- **INPUT MATERIAL**:
(* ------------------------------------------------------------------ *)
(** ** The dispatcher *)

Definition syscall_dispatcher (nr arg1 arg2 arg3 arg4 : Z) k : outcome (sysret * kern) :=
  if nr =? SYS_READ then sys_read arg1 arg2 arg3 k
  else if nr =? SYS_WRITE then sys_write arg1 arg2 arg3 k
  else if nr =? SYS_EXIT then sys_exit arg1 k
  else if nr =? SYS_GETPID then ret (current_task_id (k_sched k)) k
  else if nr =? SYS_GETPPID then sys_getppid k
  else if nr =? SYS_WAIT then sys_wait arg1 arg2 arg3 k
  else if nr =? SYS_SPAWN then sys_spawn arg1 arg2 k
  else if nr =? SYS_OPEN then sys_open arg1 arg2 k
  else if nr =? SYS_CLOSE then sys_close arg1 k
  else if nr =? SYS_SEEK then sys_seek arg1 arg2 k
  else if nr =? SYS_YIELD then ret 0 (set_exec (preempt_executor (k_exec k)) k)
  else if nr =? SYS_SEND then sys_send arg1 arg2 arg3 arg4 k
  else if nr =? SYS_RECV then sys_recv arg1 arg2 k
  else if nr =? SYS_RECV_BLOCK then sys_recv_block arg1 arg2 k
  else if nr =? SYS_DUP then sys_dup arg1 k
  else if nr =? SYS_DUP2 then sys_dup2 arg1 arg2 k
  else if nr =? SYS_PIPE then sys_pipe arg1 k
  else if nr =? SYS_GETDENTS then sys_getdents arg1 arg2 arg3 k
  else if nr =? SYS_MKDIR then sys_mkdir arg1 arg2 k
  else if nr =? SYS_UNLINK then sys_unlink arg1 arg2 k
  else ret ERRNO_EINVAL k.

(** What a blocked call does when its task runs again. *)
Definition resume (p : pending) k : outcome (sysret * kern) :=
  match p with
  | PendRead l ptr len => read_turn l ptr len k
  | PendWait pid status_ptr => wait_turn pid status_ptr false k
  | PendRecv l out_ptr => recv_turn_at l out_ptr k
  end.
End dispatcher.

(* ------------------------------------------------------------------ *)
(** ** User addresses *)

Lemma is_user_accessible_spec ptr len :
  0 ≤ ptr → 0 ≤ len → is_user_accessible ptr len = true ↔ 0 < ptr ∧ 0 < len ∧ ptr + len ≤ 2 ^ 47.
Proof.
  intros Hp Hl. unfold is_user_accessible, saturating_add64, USER_SPACE_START, USER_SPACE_END, U64_MAX.
  rewrite !andb_true_iff, negb_true_iff, !Z.leb_le, Z.ltb_lt, Z.eqb_neq. lia.
Qed.

Lemma zlen_mem_read ptr len m : 0 ≤ len → zlen (mem_read ptr len m) = len.
Proof. intros. unfold mem_read, zlen. rewrite length_map, length_seqZ. lia. Qed.

Lemma zget_mem_read ptr len m i : 0 ≤ i < len → zget (mem_read ptr len m) i = Some (m (ptr + i)).
Proof.
  intros Hi. unfold mem_read, zget. rewrite (proj2 (Z.leb_le 0 i)) by lia.
  rewrite list_lookup_fmap, lookup_seqZ_lt by lia. simpl. do 2 f_equal. lia.
Qed.

Lemma mem_write_out ptr bytes m a : ¬ (ptr ≤ a < ptr + zlen bytes) → mem_write ptr bytes m a = m a.
Proof. intros Ha. unfold mem_write. by rewrite zget_None by lia. Qed.

Lemma mem_write_in ptr bytes m i v : zget bytes i = Some v → mem_write ptr bytes m (ptr + i) = v.
Proof. intros Hv. unfold mem_write. replace (ptr + i - ptr) with i by lia. by rewrite Hv. Qed.

(** What is written is read back. *)
Lemma mem_read_write ptr bytes m : mem_read ptr (zlen bytes) (mem_write ptr bytes m) = bytes.
Proof.
  apply zlist_eq. intros i Hi. destruct (decide (i < zlen bytes)) as [Hlt|Hge].
  - rewrite zget_mem_read by lia. destruct (zget_is_Some bytes i) as [v Hv]; [lia|].
    rewrite Hv. f_equal. by apply mem_write_in.
  - rewrite !zget_None; [done|lia|]. rewrite zlen_mem_read by apply zlen_nonneg. lia.
Qed.

Lemma mem_read_write_prefix ptr bytes rest m :
  mem_read ptr (zlen bytes) (mem_write ptr (bytes ++ rest) m) = bytes.
Proof.
  apply zlist_eq. intros i Hi. destruct (decide (i < zlen bytes)) as [Hlt|Hge].
  - rewrite zget_mem_read by lia. destruct (zget_is_Some bytes i) as [v Hv]; [lia|].
    rewrite Hv. f_equal. apply mem_write_in. by rewrite zget_app_l by lia.
  - rewrite !zget_None; [done|lia|]. rewrite zlen_mem_read by apply zlen_nonneg. lia.
Qed.

(* ------------------------------------------------------------------ *)
(** ** Directory entries: the format *)

Definition d_reclen (name : str) : Z := align_up 3 (19 + zlen name).
Definition d_type (ft : FileType) : Z := match ft with Directory => 4 | _ => 8 end.

(** The record of an entry, field by field. *)
Definition dirent_bytes (index : Z) (e : str * FileType) : list Z :=
  to_le 8 (index ⊞ 1) ++ to_le 8 (index ⊞ 1) ++ to_le 2 (wrap 16 (d_reclen e.1)) ++ [d_type e.2] ++ e.1 ++
  zrep (d_reclen e.1 - 19 - zlen e.1) 0.

Fixpoint dirent_records (index : Z) (es : list (str * FileType)) : list Z :=
  match es with
  | [] => []
  | e :: es => dirent_bytes index e ++ dirent_records (index + 1) es
  end.

(** How a program reads the buffer: records of the length they state, names up
    to a NUL or the end of their record. *)
Fixpoint read_dirents (fuel : nat) (bs : list Z) : list (str * Z) :=
  match fuel with
  | O => []
  | S fuel =>
      if zlen bs <? 19 then []
      else
        let reclen := from_le (zslice bs 16 18) in
        (take_while (λ b, negb (b =? 0)) (zslice bs 19 reclen), default 0 (zget bs 18))
          :: read_dirents fuel (zdrop reclen bs)
  end.

(** How many entries fit into [room] bytes. *)
Fixpoint fitting (room : Z) (es : list (str * FileType)) : nat :=
  match es with
  | [] => 0
  | e :: es => if room <? d_reclen e.1 then 0 else S (fitting (room - d_reclen e.1) es)
  end.

Definition entry_ok (e : str * FileType) : Prop := Forall (λ b, b ≠ 0) e.1 ∧ zlen e.1 < 2 ^ 16 - 32.

Lemma d_reclen_range name : 19 + zlen name ≤ d_reclen name < 27 + zlen name.
Proof. unfold d_reclen. destruct (align_up_spec 3 (19 + zlen name)) as [? _]; lia. Qed.

Lemma zlen_dirent_bytes index e : zlen (dirent_bytes index e) = d_reclen e.1.
Proof.
  pose proof (d_reclen_range e.1). unfold dirent_bytes.
  rewrite !zlen_app, !zlen_to_le, zlen_zrep by lia. change (zlen [_]) with 1. lia.
Qed.

Lemma dirent64_spec index name ft : dirent64 index name ft = Done (dirent_bytes index (name, ft)).
Proof.
  pose proof (d_reclen_range name) as Hr. pose proof (zlen_nonneg name).
  unfold dirent64, dirent_bytes. fold (d_reclen name). fold (d_type ft). simpl fst. simpl snd.
  set (r := d_reclen name) in *. set (a := to_le 8 (index ⊞ 1)). set (c := to_le 2 (wrap 16 r)).
  assert (zlen a = 8) as Ha by (by apply zlen_to_le). assert (zlen c = 2) as Hc by (by apply zlen_to_le).
  assert (zlen (zrep r 0) = r) as Hz by (apply zlen_zrep; lia).
  rewrite copy_into_Done by lia. cbn [mbind outcome_bind].
  rewrite copy_into_Done by (rewrite ?zlen_zsplice; lia). cbn [mbind outcome_bind].
  rewrite zsplice_next by lia.
  assert (zlen (a ++ a) = 16) as Haa by (rewrite zlen_app; lia).
  rewrite copy_into_Done by (rewrite ?zlen_zsplice; lia). cbn [mbind outcome_bind].
  rewrite zsplice_next by lia.
  assert (zlen ((a ++ a) ++ c) = 18) as Hac by (rewrite zlen_app; lia).
  rewrite upd_Done by (rewrite zlen_zsplice; lia). cbn [mbind outcome_bind].
  rewrite zset_splice by (rewrite zlen_zsplice; lia).
  assert (zlen [d_type ft] = 1) as Ht by done. rewrite zsplice_next by lia.
  assert (zlen (((a ++ a) ++ c) ++ [d_type ft]) = 19) as Hact by (rewrite zlen_app; lia).
  rewrite copy_into_Done by (rewrite ?zlen_zsplice; lia). rewrite zsplice_next by lia.
  set (rec := _ ++ name). assert (zlen rec = 19 + zlen name) as Hrec by (unfold rec; rewrite zlen_app; lia).
  assert (zsplice (zrep r 0) 0 rec = rec ++ zrep (r - 19 - zlen name) 0) as ->.
  { unfold zsplice. rewrite Hrec. change (ztake 0 (zrep r 0)) with (@nil Z). rewrite app_nil_l. f_equal.
    unfold zdrop, zrep. rewrite drop_replicate. f_equal. lia. }
  unfold rec. by rewrite <-!app_assoc.
Qed.

Lemma fitting_le room es : (fitting room es ≤ length es)%nat.
Proof. revert room. induction es as [|e es IH]; intros room; simpl; [lia|]. cases; [lia|]. by apply le_n_S. Qed.

Lemma zlen_records_fit index room es :
  0 ≤ room → 0 ≤ zlen (dirent_records index (take (fitting room es) es)) ≤ room.
Proof.
  revert index room. induction es as [|e es IH]; intros index room Hr; cbn [fitting].
  { simpl. unfold zlen. simpl. lia. }
  pose proof (d_reclen_range e.1). pose proof (zlen_nonneg e.1).
  destruct (Z.ltb_spec room (d_reclen e.1)); cbn [take dirent_records]; [unfold zlen; simpl; lia|].
  rewrite zlen_app, zlen_dirent_bytes. specialize (IH (index + 1) (room - d_reclen e.1) ltac:(lia)). lia.
Qed.

(** The loop writes the records of the longest prefix that fits. *)
Lemma getdents_loop_spec es index written buf :
  0 ≤ written ≤ zlen buf →
  let n := fitting (zlen buf - written) es in
  let recs := dirent_records index (take n es) in
  getdents_loop es index written buf =
    Done (index + Z.of_nat n, written + zlen recs, zsplice buf written recs).
Proof.
  revert index written buf. induction es as [|[name ft] es IH]; intros index written buf Hw;
    cbn [getdents_loop fitting].
  - cbn [take dirent_records]. change (zlen []) with 0. change (Z.of_nat 0) with 0. by rewrite !Z.add_0_r, zsplice_nil.
  - cbv zeta. cbn [fst]. fold (d_reclen name). pose proof (d_reclen_range name). pose proof (zlen_nonneg name).
    destruct (Z.ltb_spec (zlen buf) (written + d_reclen name)), (Z.ltb_spec (zlen buf - written) (d_reclen name));
      try lia; cbn [take dirent_records fst].
    + change (Z.of_nat 0) with 0. change (zlen []) with 0. by rewrite !Z.add_0_r, zsplice_nil.
    + rewrite dirent64_spec. cbn [mbind outcome_bind].
      pose proof (zlen_dirent_bytes index (name, ft)) as Hb. simpl in Hb.
      rewrite copy_into_Done by lia. cbn [mbind outcome_bind].
      assert (zlen (zsplice buf written (dirent_bytes index (name, ft))) = zlen buf) as Hz by (rewrite zlen_zsplice; lia).
      rewrite IH by lia. cbv zeta. rewrite Hz. cbn [take dirent_records].
      replace (zlen buf - (written + d_reclen name)) with (zlen buf - written - d_reclen name) by lia.
      set (n := fitting _ es).
      pose proof (zlen_records_fit (index + 1) (zlen buf - written - d_reclen name) es ltac:(lia)) as Hf. fold n in Hf.
      rewrite zlen_app, Hb. rewrite zsplice_next by lia. do 2 f_equal. f_equal; lia.
Qed.

Lemma take_while_app_all {A} (f : A → bool) (l k : list A) :
  Forall (λ x, f x = true) l → take_while f (l ++ k) = l ++ take_while f k.
Proof. induction 1 as [|x l Hx Hl IH]; simpl; [done|]. by rewrite Hx, IH. Qed.

Lemma take_while_zeros n : take_while (λ b, negb (b =? 0)) (zrep n 0) = [].
Proof. unfold zrep. by destruct (Z.to_nat n). Qed.

Lemma read_dirent_one index e rest fuel :
  entry_ok e →
  read_dirents (S fuel) (dirent_bytes index e ++ rest) = (e.1, d_type e.2) :: read_dirents fuel rest.
Proof.
  intros [Hn Hl]. pose proof (d_reclen_range e.1) as Hr. pose proof (zlen_nonneg e.1). pose proof (zlen_nonneg rest).
  pose proof (zlen_dirent_bytes index e) as Hb. cbn [read_dirents].
  destruct (Z.ltb_spec (zlen (dirent_bytes index e ++ rest)) 19) as [Hlt|_]; [rewrite zlen_app in Hlt; lia|].
  pose proof (holds_prefix (dirent_bytes index e) rest) as Hh.
  unfold dirent_bytes in Hh at 2. do 2 apply holds_app_r in Hh.
  rewrite !zlen_to_le in Hh by lia. change (0 + 8 + 8) with 16 in Hh.
  assert (from_le (zslice (dirent_bytes index e ++ rest) 16 18) = d_reclen e.1) as ->.
  { pose proof (holds_app_l _ _ _ _ Hh) as (_ & _ & E). rewrite zlen_to_le in E by lia. change (16 + 2) with 18 in E.
    rewrite E, from_le_to_le; [apply wrap_small; split; lia|lia|apply wrap_range; lia]. }
  apply holds_app_r in Hh. rewrite zlen_to_le in Hh by lia. change (16 + 2) with 18 in Hh.
  apply holds_byte in Hh as [Hty Hh]. apply idx_Done in Hty. rewrite Hty. cbn [default].
  destruct Hh as (_ & _ & Hname). rewrite zlen_app, zlen_zrep in Hname by lia.
  replace (18 + 1 + (zlen e.1 + (d_reclen e.1 - 19 - zlen e.1))) with (d_reclen e.1) in Hname by lia.
  change (18 + 1) with 19 in Hname. rewrite Hname.
  rewrite take_while_app_all, take_while_zeros, app_nil_r.
  - by rewrite <-Hb, zdrop_app.
  - eapply Forall_impl; [exact Hn|]. intros b ?. simpl. by rewrite (proj2 (Z.eqb_neq b 0)).
Qed.

Lemma length_records index es : Z.of_nat (length es) ≤ zlen (dirent_records index es).
Proof.
  revert index. induction es as [|e es IH]; intros index; cbn [dirent_records length]; [apply zlen_nonneg|].
  rewrite zlen_app, zlen_dirent_bytes. pose proof (d_reclen_range e.1). pose proof (zlen_nonneg e.1).
  specialize (IH (index + 1)). lia.
Qed.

- **ASSIGNMENT**: From the records above, reproduce exactly the lines from the one with "assert (zsplice (zrep" to the one with "simpl. unfold zlen.", both included, and no others.

- **EXERCISE SOLUTION**:
  assert (zsplice (zrep r 0) 0 rec = rec ++ zrep (r - 19 - zlen name) 0) as ->.
  { unfold zsplice. rewrite Hrec. change (ztake 0 (zrep r 0)) with (@nil Z). rewrite app_nil_l. f_equal.
    unfold zdrop, zrep. rewrite drop_replicate. f_equal. lia. }
  unfold rec. by rewrite <-!app_assoc.
Qed.

Lemma fitting_le room es : (fitting room es ≤ length es)%nat.
Proof. revert room. induction es as [|e es IH]; intros room; simpl; [lia|]. cases; [lia|]. by apply le_n_S. Qed.

Lemma zlen_records_fit index room es :
  0 ≤ room → 0 ≤ zlen (dirent_records index (take (fitting room es) es)) ≤ room.
Proof.
  revert index room. induction es as [|e es IH]; intros index room Hr; cbn [fitting].
  { simpl. unfold zlen. simpl. lia. }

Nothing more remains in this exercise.